Apr 9, 2013 at 1:16 PM
I have a base of approximately 47.000 sequences, and need to perform global alignment of all against all with the goal of removing those with a score above an X. How could I make this a viable way, because after hours was obtained as a result only 50 threads.

Thanks for the help

Matheus Franco
Apr 9, 2013 at 11:10 PM
Hi, Matheus,

That means 47,000 x 47,000 /2 = 1.1 Billion method call, if one call costs 0.1 sec, that will be 30,000 hours. Suppose you can call the method in C code with 10 times speed up, it would still be 3,000 hours. Will you consider using Windows Azure for this?


Apr 9, 2013 at 11:19 PM
I can't think of any good reason to do that many alignments and than only keep the pairs above X. Global alignments are VERY expensive. You need to pre-filter so you are only aligning against candidates that are likely to be above X. This would be very easy to do, see the HSP discussion of the blast algorithm for instance.

Basically, hash your sequence k-mers, only attempt a global alignment against somewhat similar sequences. Also, make sure you are only doing N choose 2 alignments, and not NxN.
Apr 10, 2013 at 2:13 AM
Hi Dong,
   Thanks for the suggestion.
Apr 10, 2013 at 2:17 AM
Hi evolvedmicrobe,

I understand your proposal. The problem and that I need to remove sequences that are similar to the same fasta file, with the intention of having only unique sequences for generation oligos for a microarray experiment.

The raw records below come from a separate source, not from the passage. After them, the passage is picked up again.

(* ===== verification/TaskGuards.v ===== *)
(** The guards of the Scheduler's task endpoints, stated on the storage and the
    call alone, and what a run of the checks that goes through has established. *)

From S2P Require Import Prelude Sdk Types SchedulerState CloneKeys Scheduling Execution.

Implicit Types (e : env K) (w : world K) (s : State) (t : Task) (Q : unit → world K → Prop).

(** A call without payment. *)
Definition no_payment e : Prop := egld_value e = 0 ∧ esdt_transfers e = [].

(** What [validate_task_parameters] accepts. *)
Definition valid_params t (d : N) s : Prop :=
  min_deposit s ≤ d ∧ (0 < max_exec_value_egld s → d ≤ max_exec_value_egld s) ∧
  5000000 ≤ t_max_gas t ∧ t_max_gas t ≤ 400000000 ∧ t_ttl_seconds t ≤ 157680000 ∧
  t_created_at t ≤ 200000000000000 ∧
  match t_trigger t with
  | TimeOnce start | TimeRecurring start _ _ => start ≤ 200000000000000
  | _ => True
  end.

(** What [enforce_rate_limits] accepts. *)
Definition within_limits e (who : address) s : Prop :=
  (size (set_of (owner_tasks s) who) < 100)%nat ∧
  (0 < max_tasks_per_round s → nget (tasks_per_round s) (who, block_round e) < max_tasks_per_round s).

(** The deposit [d] of a new task: the EGLD attached, or for a live clone key
    what it asked for, within its budget and with no EGLD attached. *)
Definition deposit_taken e s (is_clone_key : bool) (requested : option N) (d : N) : Prop :=
  if is_clone_key
  then egld_value e = 0 ∧ requested = Some d ∧
       ∃ k, clone_key_props s !! caller e = Some k ∧ timestamp e < c_expiry_timestamp k ∧
         c_spent_amount k + d ≤ c_spend_limit k
  else d = egld_value e.

(** The secret of a [QuantumSealedHash] trigger. *)
Section predicates.
Context `{Sdk}.

Definition secret_fits t (secret : option bytes) : Prop :=
  match t_trigger t with
  | QuantumSealedHash expected => ∃ x, secret = Some x ∧ length x = 32%nat ∧ sha256 x = expected
  | _ => True
  end.

(** What a callee says: at least once, or whatever the caller's world. *)
Definition heard e (to : address) (ep : bytes) (args : list arg) (r : list bytes) : Prop :=
  ∃ w w', sync_result e to ep args 0 w = Some (r, w').
Definition answers e (to : address) (ep : bytes) (args : list arg) (r : list bytes) : Prop :=
  ∀ w, ∃ w', sync_result e to ep args 0 w = Some (r, w').

(** The TTL has not run out, and the trigger has fired. *)
Definition oracle_value (r : list bytes) : N := match r with [] => 0 | x :: _ => be_val x end.
Definition ripe e t : Prop :=
  (0 < t_ttl_seconds t →
     get_timestamp_ms e ≤ u64_add (t_created_at t) (u64_mul (t_ttl_seconds t) 1000)) ∧
  match t_trigger t with
  | TimeOnce start | TimeRecurring start _ _ => start ≤ get_timestamp_ms e
  | StateDriven oracle ep _ cmp threshold =>
      ∃ r, heard e oracle ep [] r ∧ compare_oracle cmp (oracle_value r) threshold = true
  | _ => True
  end.

(** The caller is the keeper drawn for the task, or the grace period is over,
    or there is no draw. *)
Definition in_turn e t (h : hash) s : Prop :=
  let n := length (keeper_list s) in
  (1 < n)%nat →
  ∃ assigned, keeper_list s !! (assigned_index e t h n - 1)%nat = Some (Some assigned) ∧
    (caller e = assigned ∨
     u64_add (ripe_time_ms e t) (ROUND_ROBIN_GRACE_SECONDS * 1000) ≤ u64_mul (timestamp e) 1000).

(** What [require_safe_target] accepts, with both companion contracts configured. *)
Definition safe_target e t s : Prop :=
  t_target_contract t ≠ sc_address e ∧
  (∃ registry, keeper_registry_addr s = Some registry ∧ t_target_contract t ≠ registry) ∧
  (∃ rewards, rewards_addr s = Some rewards ∧ t_target_contract t ≠ rewards) ∧
  (t_target_contract t ∉ target_blacklist s) ∧
  t_target_endpoint t ∉ map string_bytes dangerous_endpoints.

(** The market gate, when the payload asks for it. *)
Definition market_safe e t s : Prop :=
  t_require_xwap_safe t = true →
  ∃ xwap, xwap_address s = Some xwap ∧
    (is_zero xwap = true ∨
     ∃ r, heard e xwap (string_bytes "isSafeToExecute") [] r ∧ decode_verdict r = true).

(** The gas the dispatch asks for, and the reserve of the callback. *)
Definition crosses e t : bool :=
  negb (bool_decide (get_shard_of_address (t_target_contract t) = get_shard_of_address (sc_address e))).
Definition enough_gas e t (keeper : address) s : Prop :=
  min_gas_needed (t_max_gas t) (crosses e t)
    (bool_decide (nget (keeper_shard s) keeper = get_shard_of_address (t_target_contract t))) ≤ gas_left e.

(** What [dispatch_task_execution] checks. *)
Definition dispatchable e t (keeper : address) s : Prop :=
  ripe e t ∧ safe_target e t s ∧ market_safe e t s ∧ enough_gas e t keeper s.

(** A verdict of another contract. *)
Definition vouched e (to : address) (ep : string) (args : list arg) : Prop :=
  ∃ r, heard e to (string_bytes ep) args r ∧ decode_verdict r = true.
End predicates.

(** A dispatched task only changes its own status and instant of execution. *)
Definition started e (q : QuantumTaskState) : QuantumTaskState :=
  q <| q_status := Executing |> <| q_executing_at := timestamp e |>.

(** ** The checks establish the guards *)

Section proofs.
Context `{StrictSdk}.

Lemma wp_validate t d Q w :
  (valid_params t d (st w) → Q () w) → wp (validate_task_parameters t d) Q any_error w.
Proof.
  intros HQ. unfold validate_task_parameters, require_deposit_within_cap. unfold valid_params in HQ.
  wp_go; destruct (t_trigger t); wp_go; apply HQ; by split_and!.
Qed.

Lemma wp_validate_ok t d Q E w :
  valid_params t d (st w) → Q () w → wp (validate_task_parameters t d) Q E w.
Proof.
  intros (H1 & H2 & H3 & H4 & H5 & H6 & H7) HQ.
  unfold validate_task_parameters, require_deposit_within_cap.
  wp_go; try done; try (exfalso; tauto); destruct (t_trigger t); wp_go; done.
Qed.

(** Taking the deposit charges the clone key and nothing else. *)
Lemma wp_taken e c r (P : N → world K → Prop) w :
  (∀ d w' keys, st w' = (st w : State) <| clone_key_props := keys |> →
     deposit_taken e (st w) c r d → P d w') →
  wp (take_deposit e c r) P any_error w.
Proof.
  intros HP. unfold take_deposit, charge_clone_key. unfold deposit_taken in HP.
  wp_go; [|eapply (HP _ _ (clone_key_props (st w))); [by destruct (st w)|done]].
  destruct r; wp_go. apply wp_get_clone_key; [|done]. intros k Hk. wp_go. eapply HP; [done|]. eauto 10.
Qed.

Lemma wp_check_secret t x Q w :
  (secret_fits t x → Q () w) → wp (check_quantum_secret t x) Q any_error w.
Proof.
  intros HQ. unfold check_quantum_secret. unfold secret_fits in HQ.
  destruct (t_trigger t), x; wp_go; apply HQ; eauto.
Qed.

Lemma wp_round_robin e t h Q w :
  (in_turn e t h (st w) → Q () w) → wp (perform_round_robin_check e t h (caller e)) Q any_error w.
Proof.
  intros HQ. unfold perform_round_robin_check. unfold in_turn in HQ. wp_go; [|apply HQ; lia].
  assert (Hi : (1 ≤ assigned_index e t h (length (keeper_list (st w))))%nat) 
    by (unfold assigned_index; generalize (be_val (take 8 (sha256 (h ++ be_bytes 8 (ripe_time_ms e t) ++ random_seed e))) `mod` N.of_nat (length (keeper_list (st w)))); lia).
  unfold keeper_list_get.
  destruct (assigned_index e t h (length (keeper_list (st w)))) as [|i]; [lia|].
  replace (S i - 1)%nat with i in HQ by lia. wp_go.
  destruct (keeper_list (st w) !! i) as [c|] eqn:Hc; wp_go; try done.
  all: rewrite strict_address in *; apply HQ; intros _.
  all: match goal with Ha : _ ∨ _ |- _ => destruct Ha as [->|[_ ?]]; [eauto|discriminate] end.
Qed.

Lemma wp_safe_target e t Q w :
  (safe_target e t (st w) → Q () w) →
  wp (require_safe_target e (t_target_contract t) (t_target_endpoint t)) Q any_error w.
Proof.
  intros HQ. unfold require_safe_target. wp_go; try done. apply HQ. rewrite strict_address in *.
  unfold safe_target. split_and!; try done; naive_solver.
Qed.

(** A synchronous call without value can only raise balances, reentrancy excluded. *)
Lemma wp_query e to ep args (P : list bytes → world K → Prop) w :
  no_reentrancy e →
  (∀ r bal', heard e to ep args r → (∀ a, bal w a ≤ bal' a) → P r (World (st w) bal' (log w))) →
  wp (sync_call e to ep args 0) P any_error w.
Proof.
  intros Hnr HP. apply wp_sync_call; [|done..]. intros r w' _ Hs. pose proof Hs as Hheard.
  apply Hnr in Hs as (Hst & Hlog & Hb). destruct w' as [s' b' l']. simpl in *. subst.
  apply HP; [by eexists _, _|]. intros a. etrans; [|apply Hb].
  destruct (decide (Egld = a)) as [<-|]; [rewrite bal_insert_eq; lia|by rewrite bal_insert_ne].
Qed.

Lemma wp_ripe e t Q w :
  no_reentrancy e → (∀ bal', (∀ a, bal w a ≤ bal' a) → ripe e t → Q () (World (st w) bal' (log w))) →
  wp (require_task_ripe_quantum e t) Q any_error w.
Proof.
  intros Hnr HQ.
  assert (HQ0 : ripe e t → Q () w) by (destruct w as [s b l]; by apply HQ).
  unfold require_task_ripe_quantum. unfold ripe in HQ, HQ0.
  wp_go; destruct (t_trigger t); wp_go; try (apply HQ0; split; [auto; lia|done]).
  all: apply wp_query; [done|]; intros r b Hr Hb; wp_go; apply HQ; [done|split; [auto; lia|eauto]].
Qed.

Lemma wp_market e t Q w :
  no_reentrancy e →
  (∀ bal', (∀ a, bal w a ≤ bal' a) → market_safe e t (st w) → Q () (World (st w) bal' (log w))) →
  wp (if t_require_xwap_safe t then require_xwap_market_safe e else mret ()) Q any_error w.
Proof.
  intros Hnr HQ.
  assert (HQ0 : market_safe e t (st w) → Q () w) by (destruct w as [s b l]; by apply HQ).
  unfold require_xwap_market_safe. unfold market_safe in HQ, HQ0. destruct (t_require_xwap_safe t).
  2: { apply wp_ret, HQ0. discriminate. }
  wp_go; try done; rewrite strict_address in *; destruct_or?; destruct_and?; try discriminate.
  - apply HQ0. eauto.
  - apply wp_query; [done|]. intros r b Hr Hb. wp_go. apply HQ; [done|]. eauto 10.
Qed.

Lemma wp_dispatch_task e h t k q Q w :
  no_reentrancy e →
  (∀ w', st w' = ((st w : State) <| quantum_tasks ::= <[h := started e q]> |>) →
     bal w Egld ≤ bal w' Egld → dispatchable e t k (st w) → Q () w') →
  wp (dispatch_task_execution e h t k q) Q any_error w.
Proof.
  intros Hnr HQ. unfold dispatch_task_execution. unfold dispatchable in HQ.
  apply wp_bind, wp_ripe; [done|]. intros b1 Hb1 Hripe.
  apply wp_bind, wp_safe_target. intros Hsafe.
  apply wp_bind, wp_market; [done|]. cbn [st bal log]. intros b2 Hb2 Hmarket.
  specialize (Hb1 Egld). specialize (Hb2 Egld).
  unfold enough_gas, crosses in HQ. unfold set_quantum_task.
  wp_go; apply HQ; simpl; rewrite ?bal_insert_eq; try done; lia.
Qed.
End proofs.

What is the best approach I recommend?

best regards,
Apr 10, 2013 at 4:45 PM
So you are trying to pick as less possible to make oligo libraries. If there is no other clever ways suggested, I had a quick thought: how about you reduce the search space in runtime, and if you can do this with multiple threads, then the space should be reduced very fast, i.e. all similar ones will be removed from the space.